For outpatient facilities, reimbursement presents yet another big variable. One Philadelphia-area outpatient facility has performed three Repicci procedures with good clinical success, but has only been able to offer it to patients covered by workers' compensation plans. According to Dr. Repicci, it is indeed difficult to obtain sufficient reimbursement right now, but he is hopeful that the increasing recognition by the orthopedic community will cause insurers to act. According to the makers of the Repicci II system, the estimated total fee for the procedure is typically less than half that of a typical TKR: $7,500 vs $16,000 for a TKR. Nevertheless, in today's environment, significant negotiation is par for the course. To improve the chances for success with insurers, Dr. Repicci recommends against coding for arthroscopy even though the procedure calls for an initial arthroscopic exploration of the joint to ensure that disease is limited to one compartment. Rather, Dr. Repicci codes for hemiarthroplasty plus patelloplasty, which is needed to achieve visualization, and he now uses a standard Medicare code for his Buffalo practice after much negotiation.
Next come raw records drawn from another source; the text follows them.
(** What every helper does to the arguments: it only adds, and adds [flag]. *)
Lemma appendPair_sublist args flag v : args `sublist_of` appendPair args flag v.
Proof. unfold appendPair. destruct (hasArgument _ _); [done|]. by apply sublist_inserts_r. Qed.
Lemma prependPair_sublist args flag v : args `sublist_of` prependPair args flag v.
Proof. unfold prependPair. destruct (hasArgument _ _); [done|]. by apply sublist_inserts_l. Qed.
Lemma appendSwitch_sublist args flag : args `sublist_of` appendSwitch args flag.
Proof. unfold appendSwitch. destruct (hasArgument _ _); [done|]. by apply sublist_inserts_r. Qed.
Lemma appendPositiveSize_sublist args flag v : args `sublist_of` appendPositiveSize args flag v.
Proof. unfold appendPositiveSize. destruct v as [v|]; [|done]. case_bool_decide; [done|]. apply appendPair_sublist. Qed.

Lemma sets_self f : sets f f = true.
Proof. unfold sets. by rewrite bool_decide_true. Qed.

Lemma appendPair_has args flag v : hasArgument (appendPair args flag v) flag = true.
Proof.
  unfold appendPair. destruct (hasArgument args flag) eqn:E; [done|]. apply hasArgument_sets. exists flag. split; [set_solver|apply sets_self].
Qed.
Lemma appendSwitch_has args flag : hasArgument (appendSwitch args flag) flag = true.
Proof.
  unfold appendSwitch. destruct (hasArgument args flag) eqn:E; [done|]. apply hasArgument_sets. exists flag. split; [set_solver|apply sets_self].
Qed.

Lemma hasArgument_sublist args args' f : args `sublist_of` args' -> hasArgument args f = true -> hasArgument args' f = true.
Proof. rewrite !hasArgument_sets. intros H (a & Ha & Hs). exists a. split; [|done]. by eapply elem_of_sublist. Qed.

(** ** How often a flag is set *)

Definition no_equals (s : string) : bool := str_forall (fun c => code c !=? 61) s.

Lemma prefix_chars p s q : str_forall q s = true -> HasPrefix s p = true -> str_forall q p = true.
Proof.
  intros Hs Hp. destruct (prefix_app p s Hp) as [r ->]. rewrite str_forall_app in Hs. by apply andb_true_iff in Hs as [? _].
Qed.

Lemma sets_flag f flag : no_equals flag = true -> sets f flag = true -> f = flag.
Proof.
  unfold sets. intros Hn. destruct (bool_decide_reflect (flag = f)) as [->|]; [done|]. simpl. intros Hp.
  apply (prefix_chars _ _ _ Hn) in Hp. rewrite str_forall_app in Hp. by rewrite andb_false_r in Hp.
Qed.

Lemma plain_sets f v : HasPrefix f "--" = true -> plain_value v = true -> sets f v = false.
Proof.
  unfold sets, plain_value. intros Hf Hv%negb_true_iff. destruct (bool_decide_reflect (v = f)) as [->|]; [congruence|]. simpl.
  destruct (HasPrefix v (f +:+ "=")) eqn:E; [|done].
  assert (HasPrefix v f = true) as H by (eapply prefix_trans, E; apply HasPrefix_app). by rewrite (prefix_trans _ _ _ Hf H) in Hv.
Qed.

Lemma mentions_app f l1 l2 : mentions f (l1 ++ l2) = (mentions f l1 + mentions f l2)%nat.
Proof. unfold mentions. by rewrite filter_app, length_app. Qed.

Lemma mentions_none f l : hasArgument l f = false -> mentions f l = 0%nat.
Proof.
  intros H. unfold mentions. destruct (filter _ l) as [|a l'] eqn:E; [done|].
  assert (a ∈ filter (fun a => sets f a = true) l) as [Hs Ha]%list_elem_of_filter by (rewrite E; left).
  assert (hasArgument l f = true) as H' by (apply hasArgument_sets; eauto). congruence.
Qed.

Lemma mentions_plain f l : HasPrefix f "--" = true -> Forall (fun v => plain_value v = true) l -> mentions f l = 0%nat.
Proof.
  intros Hf Hl. apply mentions_none. destruct (hasArgument l f) eqn:E; [|done]. apply hasArgument_sets in E as (a & Ha & Hs).
  rewrite Forall_forall in Hl. by rewrite (plain_sets f a Hf (Hl a Ha)) in Hs.
Qed.

Lemma digits_plain n z : plain_value (digits_fuel n z "") = true.
Proof.
  pose proof (digits_fuel_digits n z "" eq_refl) as H. unfold plain_value. destruct (HasPrefix (digits_fuel n z "") "--") eqn:E; [|done].
  apply (prefix_chars _ _ _ H) in E. by vm_compute in E.
Qed.

Lemma itoa_plain z : 0 <= z -> plain_value (Itoa z) = true.
Proof. intros Hz. unfold Itoa. rewrite bool_decide_false by lia. apply digits_plain. Qed.

Lemma defaults_plain host port : plain_value host = true ->
  plain_value (defaultString host "0.0.0.0") = true /\ plain_value (Itoa (defaultPort port)) = true.
Proof.
  intros Hh. split; [unfold defaultString; by case_bool_decide|]. apply itoa_plain. unfold defaultPort. case_bool_decide; lia.
Qed.

Section Once.

Context (f : string) (N : nat) (Hf : HasPrefix f "--" = true).

(** A flag that may be added: once is allowed, or it is another one. *)
Definition may_add (flag : string) : Prop := (1 <= N)%nat \/ sets f flag = false.

Definition at_most (args : list string) : Prop := (mentions f args <= N)%nat.

(** A flag added when it is missing, with plain values. *)
Lemma flag_once flag vs args :
  may_add flag -> no_equals flag = true -> Forall (fun v => plain_value v = true) vs -> at_most args -> hasArgument args flag = false ->
  (mentions f args + mentions f (flag :: vs) <= N)%nat.
Proof.
  unfold at_most. intros HN Hn Hv Ha Hm. change (flag :: vs) with ([flag] ++ vs). rewrite mentions_app, (mentions_plain f vs Hf Hv).
  unfold mentions at 2. rewrite filter_cons, filter_nil. case_decide as Hs; simpl; [|lia].
  destruct HN as [HN|HN]; [|congruence]. apply sets_flag in Hs as ->; [|done]. rewrite mentions_none by done. lia.
Qed.

Lemma appendPair_once flag v args : may_add flag -> no_equals flag = true -> plain_value v = true -> at_most args -> at_most (appendPair args flag v).
Proof.
  intros HN Hn Hv Ha. unfold appendPair. destruct (hasArgument args flag) eqn:E; [done|]. unfold at_most. rewrite mentions_app.
  apply flag_once; [done|done| |done..]. by repeat constructor.
Qed.

Lemma prependPair_once flag v args : may_add flag -> no_equals flag = true -> plain_value v = true -> at_most args -> at_most (prependPair args flag v).
Proof.
  intros HN Hn Hv Ha. unfold prependPair. destruct (hasArgument args flag) eqn:E; [done|]. unfold at_most. rewrite mentions_app, Nat.add_comm.
  apply flag_once; [done|done| |done..]. by repeat constructor.
Qed.

Lemma appendSwitch_once flag args : may_add flag -> no_equals flag = true -> at_most args -> at_most (appendSwitch args flag).
Proof.
  intros HN Hn Ha. unfold appendSwitch. destruct (hasArgument args flag) eqn:E; [done|]. unfold at_most. rewrite mentions_app.
  apply flag_once; [done|done|constructor|done..].
Qed.

Lemma appendPositiveSize_once flag v args : may_add flag -> no_equals flag = true -> at_most args -> at_most (appendPositiveSize args flag v).
Proof.
  intros HN Hn Ha. unfold appendPositiveSize. destruct v as [v|]; [|done]. case_bool_decide; [done|]. apply appendPair_once; [done|done| |done].
  apply itoa_plain. lia.
Qed.

End Once.

(** Walking through the steps of a rendering, for a property [Q] of the
    arguments that every step keeps. *)
Lemma let_keeps {A} (Q : A -> Prop) e (b : A -> A) : Q e -> (forall a, Q a -> Q (b a)) -> Q (let a := e in b a).
Proof. intros He Hb. apply Hb, He. Qed.

(** A flag of the rendering is not a forbidden one. *)
Ltac flag_ok :=
  match goal with
  | H : (1 <= ?N)%nat \/ ?f ∈ _ |- may_add ?f ?N _ =>
      let H' := fresh in
      destruct H as [H'|H']; [left; exact H'|right; rewrite ?elem_of_cons, elem_of_nil in H'; destruct_or? H'; first [done | subst; reflexivity]]
  end.

Ltac render_step :=
  match goal with
  | |- ?Q (let a := ?e in @?b a) => apply (let_keeps Q e b); [|let a := fresh "a" in let H := fresh "H" in intros a H; cbv beta]
  | |- _ `sublist_of` appendPair _ _ _ => etrans; [|apply appendPair_sublist]
  | |- _ `sublist_of` prependPair _ _ _ => etrans; [|apply prependPair_sublist]
  | |- _ `sublist_of` appendSwitch _ _ => etrans; [|apply appendSwitch_sublist]
  | |- _ `sublist_of` appendPositiveSize _ _ _ => etrans; [|apply appendPositiveSize_sublist]
  | |- at_most _ _ (appendPair _ _ _) => apply appendPair_once; [assumption|flag_ok|reflexivity|..]
  | |- at_most _ _ (prependPair _ _ _) => apply prependPair_once; [assumption|flag_ok|reflexivity|..]
  | |- at_most _ _ (appendSwitch _ _) => apply appendSwitch_once; [assumption|flag_ok|reflexivity|..]
  | |- at_most _ _ (appendPositiveSize _ _ _) => apply appendPositiveSize_once; [assumption|flag_ok|reflexivity|..]
  | |- ?Q (match ?x with Some _ => _ | None => _ end) => destruct x eqn:?
  | |- ?Q (if ?b then _ else _) => destruct b eqn:?
  end.
Ltac render_steps := repeat render_step; try assumption; try reflexivity.

(** The arguments the other engines do not take. *)
Lemma stripVLLM_sublist args : stripVLLMHardwareArgs args `sublist_of` args.
Proof.
  induction args as [args IH] using (induction_ltof1 _ (@length string)). unfold ltof in IH. destruct args as [|a rest]; [done|].
  simpl. destruct (_ || _); [destruct rest as [|b rest]; [apply sublist_nil_l|]; do 2 apply sublist_cons; apply IH; simpl; lia|].
  destruct (_ || _); [apply sublist_cons|apply sublist_skip]; apply IH; simpl; lia.
Qed.

Lemma stripVLLM_removes args : removes hardware_args args (stripVLLMHardwareArgs args).
Proof.
  induction args as [args IH] using (induction_ltof1 _ (@length string)). unfold ltof in IH. destruct args as [|a rest]; [constructor|].
  simpl. destruct ((a ==? "--device") || (a ==? "--max-model-len")) eqn:E1.
  - assert (a ∈ ["--device"; "--max-model-len"]) as Ha.
    { apply orb_true_iff in E1. rewrite !bool_decide_eq_true in E1. set_solver. }
    destruct rest as [|b rest].
    + apply (removes_group _ [a] []); [|constructor]. exists a. split; [done|]. by left.
    + apply (removes_group _ [a; b] rest); [|apply IH; simpl; lia]. exists a. split; [done|]. right. left. by exists b.
  - destruct (HasPrefix a "--device=" || HasPrefix a "--max-model-len=") eqn:E2; [|apply removes_keep, IH; simpl; lia].
    apply (removes_group _ [a] rest); [|apply IH; simpl; lia].
    apply orb_true_iff in E2 as [[v ->]%prefix_app|[v ->]%prefix_app].
    + exists "--device". split; [by left|]. right. right. by exists v.
    + exists "--max-model-len". split; [by right; left|]. right. right. by exists v.
Qed.

Lemma mentions_sublist f l l' : l `sublist_of` l' -> (mentions f l <= mentions f l')%nat.
Proof. induction 1 as [|a l l' _ IH|a l l' _ IH]; unfold mentions in *; rewrite ?filter_cons; [done|case_decide; simpl; lia..]. Qed.

Lemma hasArgument_mentions l f : hasArgument l f = true -> (1 <= mentions f l)%nat.
Proof.
  intros (a & Ha & Hs)%hasArgument_sets. unfold mentions. assert (a ∈ filter (fun a => sets f a = true) l) as Hin by (by apply list_elem_of_filter).
  destruct (filter _ l); [by apply not_elem_of_nil in Hin|simpl; lia].
Qed.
Outpatient facilities considering the procedure should also be sure to have good back-up systems in case of the need for an overnight stay. Because of the age group, good patient screening is also essential to minimize this possibility.
What the Future Holds
It is not clear what the future holds for this procedure, but some outpatient facilities are already aggressively marketing the technique. Dr. Repicci, who has performed approximately 2,000 such procedures, estimates that surgeons perform 10,000 unicondylar procedures each year, but that the market potential is upwards of 100,000 annually. For outpatient facilities that already offer orthopedic procedures, it may pay to be on the leading edge of this market.